Records to use START

Definition hasSource (z : Zone) (source : string) : bool := bool_decide (z_Source z = source) || existsb (λ s, bool_decide (s = source)) (z_Sources z).
Definition orderBlockView (zones : list Zone) : list Zone := List.filter (λ z, hasSource z "order_block") zones.
Definition finalized (levels : list Session.Level) (bars : list Candle) : list Session.Level :=
  let last := from_option c_Time 0%Z (last bars) in
  List.filter (λ l, Session.l_Final l && (Session.l_AvailableAt l <=? last)%Z) levels.
Definition sessionLevels (candles bars : list Candle) (cfg : Config) : list Session.Level :=
  let source := if FrozenSessionWindows cfg then bars else candles in
  match source with [] => [] | _ => finalized (Session.ss_Levels (Session.Update source (SessionConfig cfg))) source end.
Definition is_weekly (l : Session.Level) : bool := bool_decide (Session.l_Name l = "PWH") || bool_decide (Session.l_Name l = "PWL").
(** The last [n] elements when there are more. *)
Definition last_n {A} (n : Z) (l : list A) : list A := if (n >? 0)%Z && (Z.of_nat (length l) >? n)%Z then drop (length l - Z.to_nat n) l else l.
Definition window_of (tf : string) (cfg : Config) : Z := default 0%Z (WindowBars cfg !! tf).
Definition Weekly (candles : list Candle) (tf : string) (cfg : Config) : list Session.Level :=
  let bars := if FrozenSessionWindows cfg then last_n (window_of tf cfg) candles else candles in
  match bars with
  | [] => []
  | _ => List.filter is_weekly (finalized (Session.ss_Levels (Session.Update bars (SessionConfig cfg))) bars)
  end.
Definition session_ref (l : Session.Level) : SessionRef :=
  mkSessionRef (Session.l_Name l) (Session.l_Price l) (Session.l_Swept l) (Session.l_AvailableAt l).
(** A technique swing as a canonical one; the other fields of the structure keep their zero values. *)
Definition swing_kind (s : Swing) : Structure.PivotKind := if bool_decide (s_Kind s = "low") then Structure.PivotLow else Structure.PivotHigh.
Definition canonical_swing (bars : list Candle) (i : nat) (s : Swing) : Structure.Swing :=
  let confirmed := if (length bars <=? s_ConfirmedIndex s)%nat then s_Index s else s_ConfirmedIndex s in
  Structure.mkSwing ("legacy:" +:+ pretty (Z.of_nat (s_Index s)) +:+ ":" +:+ pretty (Z.of_nat i)) (swing_kind s) Structure.StructureMicro
    (c_Time (bars !!! s_Index s)) (s_Price s) "" 0 0 0 0 (c_Time (bars !!! confirmed)).
Definition scalp_line (last : Z) (l : Trendline.Trendline) : ScalpLine :=
  mkScalpLine (Trendline.Kind_String (Trendline.tl_Kind l)) (bool_decide (is_Some (Trendline.tl_BrokenAt l)))
    (2 + Z.of_nat (length (Trendline.tl_ValidationTouches l))) (Trendline.ValueAt l last).
Definition with_levels (i : ScoreInputs) (levels : list Level) : ScoreInputs :=
  mkScoreInputs levels (si_Pools i) (si_RoundStep i) (si_HTFZones i) (si_Sessions i) (si_HasEq i) (si_Equilibrium i) (si_Grabs i) (si_LineValues i)
    (si_HasBarIndex i) (si_PipSize i).
Definition with_htf (i : ScoreInputs) (higher : list Zone) : ScoreInputs :=
  mkScoreInputs (si_Levels i) (si_Pools i) (si_RoundStep i) higher (si_Sessions i) (si_HasEq i) (si_Equilibrium i) (si_Grabs i) (si_LineValues i)
    (si_HasBarIndex i) (si_PipSize i).
Definition scaled_scalp (cfg : Config) : ScalpConfig :=
  let s := Scalp cfg in
  mkScalpConfig (Lookback s) (ClusterATR s) (ClusterMinAbs s) (ClusterPipMult s) (MinimumTouches s) (MinimumWickFraction s) (EntryToleranceATR s)
    (MaximumEdgeWidthATR s) (MinimumWidthATR s) (MaximumWidthATR s) (MinimumRoomATR s) (BreakCloses s) (MinimumInsideCloses s) (InsideLookbackBars s)
    (RecentBreakoutLookback s) (RecentBreakoutBufferATR s) (RecentBreakoutMinSpanATR s) (FallbackEnabled s) (FallbackMinConfirmations s)
    (FallbackMinWidthATR s) (FallbackMaxWidthATR s) (FallbackWickFraction s) (ProvisionalEnabled s) (PostImpulseEnabled s) (PostImpulseMinDisplaceATR s)
    (PostImpulseMaxContractATR s) (PostImpulseMinInside s) (PostImpulseLookbackBars s) (PostImpulseRecentBars s) (cf_PipSize cfg) (cf_RoundStep cfg).
Definition zero_compat : CompatConfig := mkCompatConfig 0 0 0 0 0 0 0 0.
Definition empty_frame : LegacyFrame :=
  mkLegacyFrame [] [] 0 zero_compat [] "range" [] [] [] [] [] [] [] [] [] [] [] [] [] None "" [] None [] None Momentum.Neutral 0 0.
Definition empty_inputs : ScoreInputs := mkScoreInputs [] [] 0 [] [] false 0 [] [] false 0.
(** What is computed of the window before the zones. *)
Record basis := mkBasis {
  ba_atr : list float; ba_swings : list Swing; ba_breaks : list Break; ba_canonical : list Structure.Swing; ba_lines : list Trendline.Trendline;
  ba_legs : list Leg; ba_pools : list Pool; ba_range : option Fib.DealingRange; ba_regime : Regime.State; ba_momentum : Momentum.MomentumResult;
  ba_structure : string; ba_price : float
}.
Definition basis_of (bars : list Candle) (cfg : Config) : basis :=
  let atr := ATRSeries bars (cf_ATRLength cfg) in
  let swings := FindSwings bars (cf_FractalN cfg) (cf_ZigzagPct cfg) (cf_ZigzagATRMult cfg) (Some atr) (-1) in
  let canonical := imap (canonical_swing bars) swings in let price := last_close bars in
  let range := Fib.Resolve canonical price (FibConfig cfg) in
  let '(rangeHigh, rangeLow) := match range with Some d => (Fib.dr_High d, Fib.dr_Low d) | None => (0%float, 0%float) end in
  mkBasis atr swings (StructureBreaks swings bars false (cf_FractalN cfg)) canonical (Trendline.Build bars atr canonical (TrendlineConfig cfg))
    (Displacement bars (Some atr) (cf_DisplacementATRMult cfg) (MomentumBodyFraction cfg))
    (LiquidityPools swings bars (EqualToleranceATR cfg) (Some atr) (cf_MaximumClusterSpanMultiple cfg)) range
    (Regime.Classify bars atr canonical (MarketStructure swings) rangeHigh rangeLow (bool_decide (is_Some range)) (RegimeConfig cfg))
    (Momentum.Classify bars (Some atr) (MomentumConfig cfg)) (MarketStructure swings) price.
Definition max_merged (b : basis) (cfg : Config) : float :=
  (ATRScalar (ba_atr b) 1 * (if (0 >? MaximumMergedZoneATR cfg)%float then 0 else MaximumMergedZoneATR cfg))%float.
Definition cutoff (bars : list Candle) : Z := Z.max 0 (Z.of_nat (length bars) - 1).
Definition Stage (candles : list Candle) (tf : string) (weekly : list Session.Level) (cfg : Config) : option Staged :=
  let bars := last_n (window_of tf cfg) candles in
  match bars with
  | [] => Some (mkStaged empty_frame empty_inputs [] [])
  | _ =>
      let b := basis_of bars cfg in let last := (Z.of_nat (length bars) - 1)%Z in
      let frameTouches := if (FrameLevelMinimumTouches cfg >? 0)%Z then FrameLevelMinimumTouches cfg else LevelMinimumTouches cfg in
      let levels := KeyLevels (ba_swings b) (ba_atr b) (cf_LevelClusterATR cfg) (cf_RoundStep cfg) frameTouches (cf_MaximumClusterSpanMultiple cfg) bars in
      let supplyDemand := BreakerBlocks (SupplyDemand bars (ba_legs b)) bars in
      let orderBlocks := BreakerBlocks (OrderBlocks bars (ba_legs b) (ba_breaks b) (cf_ZoneWidth cfg)) bars in
      let flips_of levels := FlipZones levels (ba_breaks b) bars (FlipAcceptBars cfg) (FlipMaximumBreakAgeBars cfg) (FlipBandBodyFraction cfg) in
      let gaps := FVG bars in
      let sessions := map session_ref (List.filter (λ l, negb (is_weekly l)) (sessionLevels candles bars cfg)) ++ map session_ref weekly in
      let merged zones := MarkMitigation (MergeZones zones (cf_ZoneMergeOverlap cfg) (max_merged b cfg)) bars (cutoff bars) in
      let unscored := merged (supplyDemand ++ orderBlocks ++ flips_of levels ++ gaps) in
      let grabs := LiquidityGrabs bars (ba_pools b) (ba_legs b) unscored (Some (ba_atr b)) (SweepBodyFraction cfg) (SweepReactBars cfg)
        (InducementBandATR cfg) (cf_PipSize cfg) in
      let input := mkScoreInputs levels (ba_pools b) (cf_RoundStep cfg) [] sessions (bool_decide (is_Some (ba_range b)))
        (from_option Fib.dr_Equilibrium 0%float (ba_range b)) grabs
        (omap (λ l, match Trendline.tl_BrokenAt l with None => Some (Trendline.ValueAt l last) | Some _ => None end) (ba_lines b)) true (cf_PipSize cfg) in
      let zones := ScoreZones unscored input in
      let techniqueUnscored := MarkMitigation (AsSingleZones (supplyDemand ++ orderBlocks ++ gaps)) bars (cutoff bars) in
      let swingLevels := KeyLevels (ba_swings b) (ba_atr b) (cf_LevelClusterATR cfg) (cf_RoundStep cfg) (LevelMinimumTouches cfg)
        (cf_MaximumClusterSpanMultiple cfg) [] in
      let contractBlocks := BreakerBlocks (OrderBlocks bars (ba_legs b) (BOSBreaks (ba_breaks b)) (cf_ZoneWidth cfg)) bars in
      let contract := merged (supplyDemand ++ contractBlocks ++ flips_of swingLevels ++ gaps) in
      result ← BuildScalpStructure bars (ba_atr b) sessions (map (scalp_line last) (ba_lines b)) (Regime.rs_RangeHigh (ba_regime b))
        (Regime.rs_RangeLow (ba_regime b)) true (scaled_scalp cfg);
      Some (mkStaged
        (mkLegacyFrame bars (ba_atr b) (DetectorATR bars (cf_ATRLength cfg) 1) (Compat cfg) (ba_swings b) (ba_structure b) (ba_breaks b) levels swingLevels
          (ScoreZones contract (with_levels input swingLevels)) (ba_legs b) zones (ScoreZones techniqueUnscored input) (orderBlockView zones) (ba_pools b) grabs
          sessions (ba_lines b) (ss_Barriers result) (ss_Range result) (ss_State result) (ss_Broken result) (ba_range b)
          (Fib.LadderForPrice (ba_canonical b) (ba_price b)) (Some (ba_regime b)) (Momentum.mr_State (ba_momentum b))
          (Momentum.mr_Velocity (ba_momentum b)) (Momentum.mr_Acceleration (ba_momentum b)))
        input unscored techniqueUnscored)
  end.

Records to use END

__Task details__:
Given the records above, restate word for word only the lines starting at the one with "mkBasis atr swings" and ending at the one with "let gaps := FVG bars in".

__Answer to the problem__:
  mkBasis atr swings (StructureBreaks swings bars false (cf_FractalN cfg)) canonical (Trendline.Build bars atr canonical (TrendlineConfig cfg))
    (Displacement bars (Some atr) (cf_DisplacementATRMult cfg) (MomentumBodyFraction cfg))
    (LiquidityPools swings bars (EqualToleranceATR cfg) (Some atr) (cf_MaximumClusterSpanMultiple cfg)) range
    (Regime.Classify bars atr canonical (MarketStructure swings) rangeHigh rangeLow (bool_decide (is_Some range)) (RegimeConfig cfg))
    (Momentum.Classify bars (Some atr) (MomentumConfig cfg)) (MarketStructure swings) price.
Definition max_merged (b : basis) (cfg : Config) : float :=
  (ATRScalar (ba_atr b) 1 * (if (0 >? MaximumMergedZoneATR cfg)%float then 0 else MaximumMergedZoneATR cfg))%float.
Definition cutoff (bars : list Candle) : Z := Z.max 0 (Z.of_nat (length bars) - 1).
Definition Stage (candles : list Candle) (tf : string) (weekly : list Session.Level) (cfg : Config) : option Staged :=
  let bars := last_n (window_of tf cfg) candles in
  match bars with
  | [] => Some (mkStaged empty_frame empty_inputs [] [])
  | _ =>
      let b := basis_of bars cfg in let last := (Z.of_nat (length bars) - 1)%Z in
      let frameTouches := if (FrameLevelMinimumTouches cfg >? 0)%Z then FrameLevelMinimumTouches cfg else LevelMinimumTouches cfg in
      let levels := KeyLevels (ba_swings b) (ba_atr b) (cf_LevelClusterATR cfg) (cf_RoundStep cfg) frameTouches (cf_MaximumClusterSpanMultiple cfg) bars in
      let supplyDemand := BreakerBlocks (SupplyDemand bars (ba_legs b)) bars in
      let orderBlocks := BreakerBlocks (OrderBlocks bars (ba_legs b) (ba_breaks b) (cf_ZoneWidth cfg)) bars in
      let flips_of levels := FlipZones levels (ba_breaks b) bars (FlipAcceptBars cfg) (FlipMaximumBreakAgeBars cfg) (FlipBandBodyFraction cfg) in
      let gaps := FVG bars in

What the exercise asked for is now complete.